Finally the time has come. Celebrated rapper, onion ring pimp, writer, egotrip contributor, Rap historian, and all around fly dude J-Zone has released his long awaited book: Root For The Villian: Rap, Bullshit and A Celebration of a Failure. The music industry has eaten many a performer, but very few have lived to tell about it in the way that J-Zone goes about it. His candid tales of life in and out of the Rap biz finally find their way from his mind to paper. If you are into useless Rap information, records, 90’s obscure Hip Hop band references/ reviews, Tim Dog, life lessons, and more, this book is definitely for you.
“My grandmother celebrated her 88th b-day with a bran muffin and a copy of my book. One rushed her to the toilet and the other entertained her while she was on it. ”

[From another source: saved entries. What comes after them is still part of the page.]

(* ===== verification/MunmapSpecs.v ===== *)
(** * Unmapping a range: theorems

    What [munmap_guest_range] promises on any host that keeps its laws, and what
    it does to a file mapping that shares a host page with the range. *)

From S2P Require Import Prelude Tlbi Regions RegionFacts HostFds RegionSplit Gap PageTable PtStruct PtView PtOps PtPages PtSpecs Gva Backing BackingSpecs Segments SegFacts SegSpecs Overlay OverlayFacts Mm MunmapFacts MiniHost.

Import MiniHost SlabVm.

(** ** A guest with a shared file mapping

    64 MiB with the runtime reserve in the first 16; at 32 MiB a shared mapping
    of 16 KiB of the file behind descriptor 5, installed as an overlay, and an
    anonymous mapping above it. *)

Definition ex_env : mm_env := mk_env ex_layout 4294967296 (-1) 16777216 67108864 20971520.

Definition ex_shared : guest_region_t :=
  mk_region 33554432 33570816 33554432 3 3 LINUX_MAP_SHARED 8192 5 true false false false true 33554432 33570816 "".
Definition ex_private : guest_region_t :=
  mk_region 33570816 33587200 33570816 4 3 34 0 (-1) false false false false false 0 0 "".

Definition ex_host : host_t :=
  mk_host (ListHost.mk 8 [0; 1; 2; 5])
    (mk_world (ListVm.mk_vm [] [(0, 33554432); (33554432, 2097152); (35651584, 31457280)] 1)
       [(4294967296 + 33554432, 16384, Some (5, 8192))]) [] [].

Definition ex_pt2 : guest_pt :=
  match guest_extend_page_tables ex_layout ex_pt0 33554432 35651584 3 with
  | Some (_, s) => s
  | None => ex_pt0
  end.

Lemma ex_pt2_wf : pt_wf ex_layout ex_pt2.
Proof.
  destruct (extend_spec ex_layout ex_pt0 33554432 35651584 3 ex_pt0_wf) as (rc & s & E & Hwf & _); [done..|].
  unfold ex_pt2. by rewrite E.
Qed.

Definition ex_mm : mm host_t :=
  mk_mm (mk_tracker [ex_shared; ex_private] 5 false ex_host) ex_pt2 (mk_alloc 8589934592 268435456 8589934592 268435456 34359738368)
    [mk_seg 0 33554432; mk_seg 33554432 2097152; mk_seg 35651584 31457280] 20971520.

Lemma ex_mm_ok : mm_ok ex_env ex_mm.
Proof.
  split.
  - split; [|cbn; unfold GUEST_MAX_REGIONS; lia]. split; [cbn; lia|].
    repeat constructor; vm_compute; intuition congruence.
  - exact ex_pt2_wf.
  - split; [cbn; lia|unfold GUEST_MAX_HVF_SEGMENTS; cbn; lia|].
    intros b. unfold bounds. cbn. rewrite !elem_of_cons, elem_of_nil. intuition (subst; done).
  - split.
    + constructor; [|constructor; [|constructor]]; intros x [Hl Hx]; [|discriminate Hl]. cbn in Hx.
      assert (ALIGN_DOWN (r_start ex_shared) (host_page_size_cached (H:=host_t)) = 33554432) as -> by reflexivity.
      assert (ALIGN_UP (r_end ex_shared) (host_page_size_cached (H:=host_t)) = 33570816) as -> by reflexivity. lia.
    + intros x Hx. cbn [ex_mm m_trk regions host]. destruct (decide (33554432 <= x < 33570816)) as [Hin|Hin].
      * right. exists ex_shared. split; [left|]. by split.
      * left. unfold slab_backed. cbn. rewrite (proj2 (andb_false_iff _ _)); [done|].
        rewrite Z.leb_gt, Z.ltb_ge. lia.
Qed.

(** ** Theorems *)

(** C21: unmapping a range of the slab always returns, and whatever it returns the
    state invariant holds: regions sorted and disjoint, page tables well formed,
    stage-2 segments tiling the slab, every file overlay on record; descriptors
    are neither leaked nor closed twice, no host file is written (the zeroing
    never meets a file mapping), and with a hypervisor that refuses nothing sound
    every segment stays mapped.  On success the range does not touch the runtime
    reserve; it is gone from the regions and from the page tables, with the old
    translations covered by the pending TLBI request, its accessible bytes are
    zero and nothing else changed but overlay marks.  On failure no region
    changed and no page outside the range lost its mapping. *)
Theorem munmap_guest_range_correct {H}
    `{HE : HostEnv H, HP : !HostPageOk H, HF : !HostFdLaws H, HVm : !HostVm H, HVl : !HostVmLaws H,
      HSl : !HostSlab H, HSll : !HostSlabLaws H, HMs : !HostMemset H, HFr : !HostFrame H}
    (c : mm_env) `{HMl : !HostMemsetLaws H (e_shm_fd c)} (others : list (Z * Z)) (m : mm H) (off e : Z) :
  Forall (fun r => guest_size (e_layout c) <= fst r) others ->
  ALIGN_UP (guest_size (e_layout c)) (host_page_size_cached (H:=H)) = guest_size (e_layout c) ->
  mm_ok c m -> 0 <= off < e -> e <= guest_size (e_layout c) ->
  exists rc m', munmap_guest_range c m off e = Some (rc, m') /\ mm_kept c others m m' /\ rc <= 0 /\
    (rc = 0 -> guest_range_hits_infra c off e = false /\ unmapped c m off e m') /\
    (rc <> 0 -> regions_tracker_stale (m_trk m') = regions_tracker_stale (m_trk m) /\
       forall a, plain_view (regions (m_trk m')) a = plain_view (regions (m_trk m)) a /\
       (0 <= a -> ~ page_lo off <= a < page_hi e -> vmap (m_pt m') a = vmap (m_pt m) a)).
Proof. intros. by apply munmap_spec. Qed.

(** The anonymous mapping of the example is unmapped and zeroed. *)
Lemma munmap_guest_range_correct_witness : exists m',
  munmap_guest_range ex_env ex_mm 33570816 33574912 = Some (0, m') /\
  vmap (m_pt m') 33570816 = None /\ host_byte (host (m_trk m')) (4294967296 + 33570816) = 0 /\
  view (regions (m_trk m')) 33570816 = None.
Proof.
  destruct (munmap_guest_range_correct ex_env [] ex_mm 33570816 33574912 ltac:(constructor) eq_refl ex_mm_ok)
    as (rc & m' & E & _ & _ & Hok & _); [lia|vm_compute; congruence|].
  assert (rc = 0) as ->.
  { assert (option_map fst (munmap_guest_range ex_env ex_mm 33570816 33574912) = Some 0) as X by (vm_compute; reflexivity).
    rewrite E in X. cbn [option_map fst] in X. congruence. }
  destruct (Hok eq_refl) as [_ U]. exists m'. split; [exact E|]. split; [|split].
  - rewrite (un_map _ _ _ _ _ U) by lia. rewrite decide_True; [reflexivity|]. vm_compute. intuition congruence.
  - refine (un_zero _ _ _ _ _ U 33570816 _ _ eq_refl _); [lia|]. vm_compute. congruence.
  - apply (un_gone _ _ _ _ _ U). lia.
Defined.

(** the overlay cleanup works on whole host pages, so unmapping the first
    4 KiB of a 16 KiB shared mapping on a host with 16 KiB pages succeeds and
    takes the file away from under the other 12 KiB as well: the guest still has
    them mapped, writable, as the shared mapping of the file, but their memory is
    the anonymous slab. *)
Theorem munmap_detaches_neighbour_pages : exists m',
  munmap_guest_range ex_env ex_mm 33554432 33558528 = Some (0, m') /\
  vmap (m_pt m') 33558528 = Some (33558528, 3) /\
  option_map (fun x => (a_flags x, a_file_off x, a_prot x)) (view (regions (m_trk m')) 33558528) =
    Some (LINUX_MAP_SHARED, 12288, 3) /\
  host_backing (host (m_trk ex_mm)) (4294967296 + 33558528) = Some (5, 12288) /\
  host_backing (host (m_trk m')) (4294967296 + 33558528) = None.
Proof.
  assert (option_map (fun r => (fst r, vmap (m_pt (snd r)) 33558528,
      option_map (fun x => (a_flags x, a_file_off x, a_prot x)) (view (regions (m_trk (snd r))) 33558528),
      host_backing (host (m_trk (snd r))) (4294967296 + 33558528)))
    (munmap_guest_range ex_env ex_mm 33554432 33558528) =
    Some (0, Some (33558528, 3), Some (LINUX_MAP_SHARED, 12288, 3), None)) as X by (vm_compute; reflexivity).
  destruct (munmap_guest_range ex_env ex_mm 33554432 33558528) as [[rc m']|]; [|discriminate X].
  cbn [option_map fst snd] in X. apply (inj Some) in X. apply pair_equal_spec in X as [X X4].
  apply pair_equal_spec in X as [X X3]. apply pair_equal_spec in X as [X1 X2].
  exists m'. rewrite X1. split; [reflexivity|]. split; [exact X2|]. split; [exact X3|]. split; [|exact X4]. vm_compute. reflexivity.
Qed.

I can relate to the man, as I was a DJ in a major label band who did the same damn thing, toured big, released records, and then got the rug tore out from me and was forced to well, go back to what many would call a normal life. I mean, sometimes it’s hard for people to relate to a guy like me when I’m talking about records Edan Portnoy sampled in a live show not even in this country the same way J-Zone can talk about little known 90’s Rap records so easily. When I find 3 Diamond D promo Lps and a “Hiatus” remix white label at a thrift shop and get excited about it, I want to share it. The response I usually get is: “Who? I have no idea what are you talking about?” I always wanted to write about about how NOT to tour and be in a major label band. Shit I’ve got tons of material for that. That’s my own bullshit, and another article. Again I can feel this man’s pain. Through all he’s been through, it’s a guy like J who just really tells it like it is, pulls no punches, and calls bullshit on a lot of the stuff that goes on in the music industry and life around us. Listen to J-Zone tell it in his own words:
“My name is J-Zone. If you actually know who the hell I am, either you listen to way too much rap music, you’re a Tim Dog fan, or you stood outside my distributor’s warehouse the day my CDs and records were destroyed. I was on the hip-hop come-up, then I came down – hard. Splat. Some critical success, incessant praise from pop stars and hip-hop legends alike, and then…abysmal commercial failure. I did tours on Greyhound buses filled with wide-bodied, Jheri curled women and knife-wielding gang members. I witnessed my life-long passion for music dissolve in 12 hours and my final album sell a whopping 47 copies in its first month for sale. I left my little-known spot in a small, niche quadrant of the hip-hop world and joined my fellow overqualified stiffs with useless college degrees in the world of dead end jobs. For some sick reason, I find all of the above hilarious and have made an omelette out of any egg that wound up on my face.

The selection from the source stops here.